The CEC's founding legislation, however, is widely interpreted as not giving it authority to license PV projects, only thermal energy. This put Solar Millennium in a bind. It's projects already approved by the CEC as solar thermal projects would need to be submitted for additional review if they changed the technology to PV. California's State legislature made this easy by passing a law that said any solar thermal projects approved by late 2011 that later wanted to convert to PV could stick with the CEC process.
|Desert wildflowers in bloom on the site of the proposed Ridgecrest solar power project.|
Folks have a reason to be nervous about this solar project proposal, which Solar Millennium sold to German firm Solarhybrid along with its other projects. The CEC staff stuck to their guns throughout the earlier review, noting the irreparable harm that industrial-scale development of these lands could do to Mojave Desert wildlife. But solar companies have proven persistent and stubborn in attempts to get their way with public lands. What these solar companies do not understand is that they have stumbled clumsily onto ecologically intact habitat that are vital to the health of our desert lands and provide enjoyment to citizens who prefer solar panels be installed on rooftops instead of on beautiful landscapes.
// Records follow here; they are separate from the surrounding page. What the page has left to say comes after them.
Fixpoint replaceLetters (input key : list Z) : res (list Z) :=
  match input with
  | [] => Ok []
  | c :: input =>
      let* r := getReplacement key (to_s8 c) in
      let* output := replaceLetters input key in
      Ok (u8 r :: output)
  end.

(** The exit code and what is written. *)
Definition encode (input key : list Z) : res (exitCode_t * list Z) :=
  let* valid := validateKey key in
  if negb valid then Ok (INVALID_ARGUMENTS, [])
  else let* output := replaceLetters input key in Ok (SUCCESS, output).

Fixpoint decode_key_loop (n : nat) (i : Z) (key decodeKey : list Z) : res (list Z) :=
  match n with
  | O => Ok decodeKey
  | S n =>
      let* k := arr_get key i in
      let* decodeKey := arr_set decodeKey (k - ch_a) (ch_a + i) in
      decode_key_loop n (i + 1) key decodeKey
  end.

Definition makeDecodeKey (key decodeKey : list Z) : res (list Z) := decode_key_loop 26 0 key decodeKey.

Definition decode (input key : list Z) : res (exitCode_t * list Z) :=
  let* valid := validateKey key in
  if negb valid then Ok (INVALID_ARGUMENTS, [])
  else
    let* decodeKey := makeDecodeKey key (replicate 27 0) in
    let* output := replaceLetters input decodeKey in
    Ok (SUCCESS, output).

(** ** monogram_analysis.c *)

Definition englishFrequencyList : list Z := chars "etaoinshrdlcumwfgypbvkjxqz".
Definition alphabet : list Z := chars "abcdefghijklmnopqrstuvwxyz".

Fixpoint fillFrequencyTable (input frequencyTable : list Z) : res (list Z) :=
  match input with
  | [] => Ok frequencyTable
  | c :: input =>
      if isalpha c then
        let* f := arr_get frequencyTable (tolower c - ch_a) in
        let* frequencyTable := arr_set frequencyTable (tolower c - ch_a) (u64 (f + 1)) in
        fillFrequencyTable input frequencyTable
      else fillFrequencyTable input frequencyTable
  end.

Definition letterCmp (frequencyTable : list Z) (a b : Z) : Z :=
  let freq_a := znth frequencyTable (a - ch_a) in
  let freq_b := znth frequencyTable (b - ch_a) in
  if freq_a <? freq_b then 1 else if freq_a >? freq_b then -1 else 0.

Fixpoint hack_key_loop (n : nat) (i : Z) (fileFrequencyList hackedKey : list Z) : res (list Z) :=
  match n with
  | O => Ok hackedKey
  | S n =>
      let* e := arr_get englishFrequencyList i in
      let* f := arr_get fileFrequencyList i in
      let* hackedKey := arr_set hackedKey (e - ch_a) f in
      hack_key_loop n (i + 1) fileFrequencyList hackedKey
  end.

Section Hack.
Context {Q : Qsort Z}.

(** [hackedKey] is the array the caller passes, with what it holds. *)
Definition monogramFrequencyAnalysis (input hackedKey : list Z) : res (list Z) :=
  let* frequencyTable := fillFrequencyTable input (replicate 26 0) in
  let fileFrequencyList := qsort (letterCmp frequencyTable) alphabet in
  let* hackedKey := hack_key_loop 26 0 fileFrequencyList hackedKey in
  arr_set hackedKey ALPHABET_SIZE 0.

(** ** trigram_analysis.c *)

Definition englishFrequentTrigrams : list (list Z) := [chars "the"; chars "and"; chars "ing"].

Definition trigram : Type := Z * Z * Z.

(** The table of counters, of which those that are not 0 are kept. *)
Definition counters : Type := gmap trigram Z.
Definition count_at (t : counters) (g : trigram) : Z := default 0 (t !! g).

(** The letters of a text, in lower case. *)
Definition letters (input : list Z) : list Z := tolower <$> base.filter (fun c => isalpha c = true) input.

(** The loop of [fillTrigramFrequencies] over the letters that [getAlpha] returns. *)
Fixpoint trigram_loop (a b : Z) (rest : list Z) (t : counters) : counters :=
  match rest with
  | [] => t
  | c :: rest => trigram_loop b c rest (<[(a - ch_a, b - ch_a, c - ch_a) := u64 (count_at t (a - ch_a, b - ch_a, c - ch_a) + 1)]> t)
  end.

(** The counters, and whether the file is set back to its start: it is not when there are
    fewer than two letters. *)
Definition fillTrigramFrequencies (input : list Z) : counters * bool :=
  match letters input with
  | a :: b :: rest => (trigram_loop a b rest ∅, true)
  | _ => (∅, false)
  end.

(** The loop over [pos], with the two [memmove]s; an entry that was not written yet holds
    no trigram. *)
Fixpoint place (freq : Z) (g : trigram) (best : list (Z * option trigram)) : list (Z * option trigram) :=
  match best with
  | [] => []
  | (m, x) :: rest => if freq >? m then (freq, Some g) :: removelast best else (m, x) :: place freq g rest
  end.

Definition all_trigrams : list trigram :=
  flat_map (fun i => flat_map (fun j => map (fun k => (i, j, k)) (seqZ 0 26)) (seqZ 0 26)) (seqZ 0 26).

Definition getMostFrequentTrigrams (t : counters) : list (option trigram) :=
  (foldl (fun best g => place (count_at t g) g best) (replicate 3 (0, None)) all_trigrams).*2.

(** The inner loop: the letter [b] becomes [tmp]. *)
Definition replace_letter (b tmp : Z) (key : list Z) : list Z := (fun x => if x =? b then tmp else x) <$> key.

Definition replace_one (key : list Z) (a b : Z) : res (list Z) :=
  let* tmp := arr_get key (a - ch_a) in
  let key := replace_letter b tmp (take 26 key) ++ drop 26 key in
  arr_set key (a - ch_a) b.

Definition replaceTrigramInKey (key : list Z) (trigram_a : list Z) (trigram_b : option trigram) : res (list Z) :=
  match trigram_b with
  | None => Err Undefined
  | Some (x, y, z) =>
      let* a0 := arr_get trigram_a 0 in
      let* key := replace_one key a0 (ch_a + x) in
      let* a1 := arr_get trigram_a 1 in
      let* key := replace_one key a1 (ch_a + y) in
      let* a2 := arr_get trigram_a 2 in
      replace_one key a2 (ch_a + z)
  end.

(** The key, and whether the file is set back. *)
Definition trigramFrequencyAnalysis (input hackedKey : list Z) : res (list Z * bool) :=
  let '(t, rewound) := fillTrigramFrequencies input in
  let mostFrequent := getMostFrequentTrigrams t in
  let* m2 := arr_get mostFrequent 2 in
  let* key := replaceTrigramInKey hackedKey (znth englishFrequentTrigrams 2) m2 in
  let* m1 := arr_get mostFrequent 1 in
  let* key := replaceTrigramInKey key (znth englishFrequentTrigrams 1) m1 in
  let* m0 := arr_get mostFrequent 0 in
  let* key := replaceTrigramInKey key (znth englishFrequentTrigrams 0) m0 in
  Ok (key, rewound).

Definition hack (input hackedKey : list Z) : res (list Z * bool) :=
  let* key := monogramFrequencyAnalysis input hackedKey in
  trigramFrequencyAnalysis input key.

(** ** main.c *)

Inductive Mode_t := ENCODE | DECODE | HACK | UNKNOWN.

Definition getMode (mode_string : list Z) : Mode_t :=
  if bool_decide (mode_string = chars "encode") then ENCODE
  else if bool_decide (mode_string = chars "decode") then DECODE
  else if bool_decide (mode_string = chars "hack") then HACK
  else UNKNOWN.

(** [tolower] of each [char]. *)
Fixpoint makeLower (str : list Z) : res (list Z) :=
  match str with
  | [] => Ok []
  | c :: str => check! ctype c in let* rest := makeLower str in Ok (tolower c :: rest)
  end.

(** The mode, the key, and whether the name of the output file is there. *)
Definition parseCmdArguments (argv : list (list Z)) : res (exitCode_t + Mode_t * list Z * bool) :=
  match argv with
  | [_; mode; arg3] =>
      match getMode mode with
      | ENCODE => let* key := makeLower arg3 in Ok (inr (ENCODE, key, false))
      | DECODE => let* key := makeLower arg3 in Ok (inr (DECODE, key, false))
      | HACK => Ok (inr (HACK, [], true))
      | UNKNOWN => Ok (inl INVALID_ARGUMENTS)
      end
  | [_; mode; arg3; _] =>
      match getMode mode with
      | ENCODE => let* key := makeLower arg3 in Ok (inr (ENCODE, key, true))
      | DECODE => let* key := makeLower arg3 in Ok (inr (DECODE, key, true))
      | HACK => Ok (inr (HACK, [], true))
      | UNKNOWN => Ok (inl INVALID_ARGUMENTS)
      end
  | _ => Ok (inl INVALID_ARGUMENTS)
  end.

(** What a reader of a C string sees of an array. *)
Fixpoint c_string (a : list Z) : list Z :=
  match a with
  | [] => []
  | c :: a => if c =? 0 then [] else c :: c_string a
  end.

(** [argv] is the arguments without the program's name, [input] the input file when it
    can be opened, [can_create] whether the output file can, [garbage] what the array of
    the key holds at first.  The result is the exit code described on [stderr] and the
    output file. *)
Definition main (garbage : list Z) (argv : list (list Z)) (input : option (list Z)) (can_create : bool) : res (exitCode_t * list Z) :=
  let* args := parseCmdArguments argv in
  match args with
  | inl code => Ok (code, [])
  | inr (mode, key, named) =>
      if negb named then Err Undefined
      else
        match input, can_create with
        | Some text, true =>
            match mode with
            | ENCODE => let* '(_, out) := encode text key in Ok (SUCCESS, out)
            | DECODE => let* '(_, out) := decode text key in Ok (SUCCESS, out)
            | HACK =>
                let* '(key, rewound) := hack text (take 26 garbage) in
                let* '(_, out) := decode (if rewound then text else []) (c_string key) in
                Ok (SUCCESS, c_string key ++ [10] ++ out)
            | UNKNOWN => Ok (INVALID_ARGUMENTS, [])
            end
        | _, _ => Ok (IO_ERROR, [])
        end
  end.

End Hack.

Example encode_run : encode (chars "Hello, World!") (chars "qwertyuiopasdfghjklzxcvbnm") = Ok (SUCCESS, chars "Itssg, Vgksr!").
Proof. vm_compute. reflexivity. Qed.

(** ** Keys *)

(** What [validateKey] asks for. *)
Definition lower (c : Z) : Prop := 97 <= c <= 122.
Definition key_ok (key : list Z) : Prop := zlen key = 26 /\ Forall lower key /\ NoDup key.

Lemma islower_spec c : islower c = true <-> lower c.
Proof. unfold islower, lower. rewrite andb_true_iff, !Z.leb_le. done. Qed.

Lemma isupper_spec c : isupper c = true <-> 65 <= c <= 90.
Proof. unfold isupper. rewrite andb_true_iff, !Z.leb_le. done. Qed.

Lemma isupper_lower c : lower c -> isupper c = false.
Proof. unfold lower. intros H. apply not_true_is_false. rewrite isupper_spec. lia. Qed.

Lemma islower_upper c : 65 <= c <= 90 -> islower c = false.
Proof. intros H. apply not_true_is_false. rewrite islower_spec. unfold lower. lia. Qed.

Lemma ctype_ok c : 0 <= c -> ctype c = Ok tt.
Proof. unfold ctype. intros H. by destruct (Z.ltb_spec c 0); [lia|]. Qed.

Lemma ctype_inv c u : ctype c = Ok u -> 0 <= c.
Proof. unfold ctype. by destruct (Z.ltb_spec c 0). Qed.

Lemma duplicate_spec c rest : duplicate c rest = true <-> c ∈ rest.
Proof.
  unfold duplicate. rewrite existsb_exists. setoid_rewrite Z.eqb_eq.
  setoid_rewrite <- list_elem_of_In. naive_solver.
Qed.

Lemma validate_letters_spec p : validate_letters p = Ok true <-> Forall lower p /\ NoDup p.
Proof.
  induction p as [|c p IH]; cbn [validate_letters].
  - split; [|done]. intros _. split; constructor.
  - rewrite Forall_cons, NoDup_cons. split.
    + destruct (ctype c) as [[]|] eqn:Ec; [|done]. cbn.
      destruct (isalpha c), (islower c) eqn:El; cbn; try done.
      destruct (duplicate c p) eqn:Ed; [done|]. apply islower_spec in El.
      rewrite IH. intros [??]. split; [done|]. split; [|done].
      rewrite <- duplicate_spec. by rewrite Ed.
    + intros [[Hc Hp] [Hd Hn]]. rewrite ctype_ok by (unfold lower in Hc; lia). cbn.
      apply islower_spec in Hc. unfold isalpha. rewrite Hc, orb_true_r. cbn.
      destruct (duplicate c p) eqn:Ed; [|by apply IH].
      by apply duplicate_spec in Ed.
Qed.

Lemma validateKey_spec key : validateKey key = Ok true <-> key_ok key.
Proof.
  unfold validateKey, key_ok, ALPHABET_SIZE.
  destruct (Z.eqb_spec (zlen key) 26); cbn.
  - rewrite validate_letters_spec. naive_solver.
  - split; [done|]. by intros [? _].
Qed.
The hard-nosed and blind persistence by for-profit companies is what worries me about the CEC's proposed decision to let companies "opt-in" to CEC review. Ridgecrest is one of the only large solar projects that the CEC has opposed, but several others were approved following a faulty environmental review process that underestimated presence of threatened species and ignored cumulative impacts. Hopefully the CEC will follow a policy of "no-regrets" and stay true to its duty to protect our natural resources from unnecessary harm in the case of the Ridgecrest project. By allowing PV projects to opt-in to CEC review, a dynamic may arise where companies seek to avoid local government regulations that may be more representative of local concerns and value placed on natural resources. The CEC cannot ignore recent history -- it has earned a reputation for fast-tracking unnecessary destruction of public lands, using "override" designations to ignore significant impacts on threatened species and cultural resources. Even if it has opposed Ridgecrest, it has taken several other steps in the wrong direction by approving Ivanpah, Imperial Valley and Blythe solar power projects.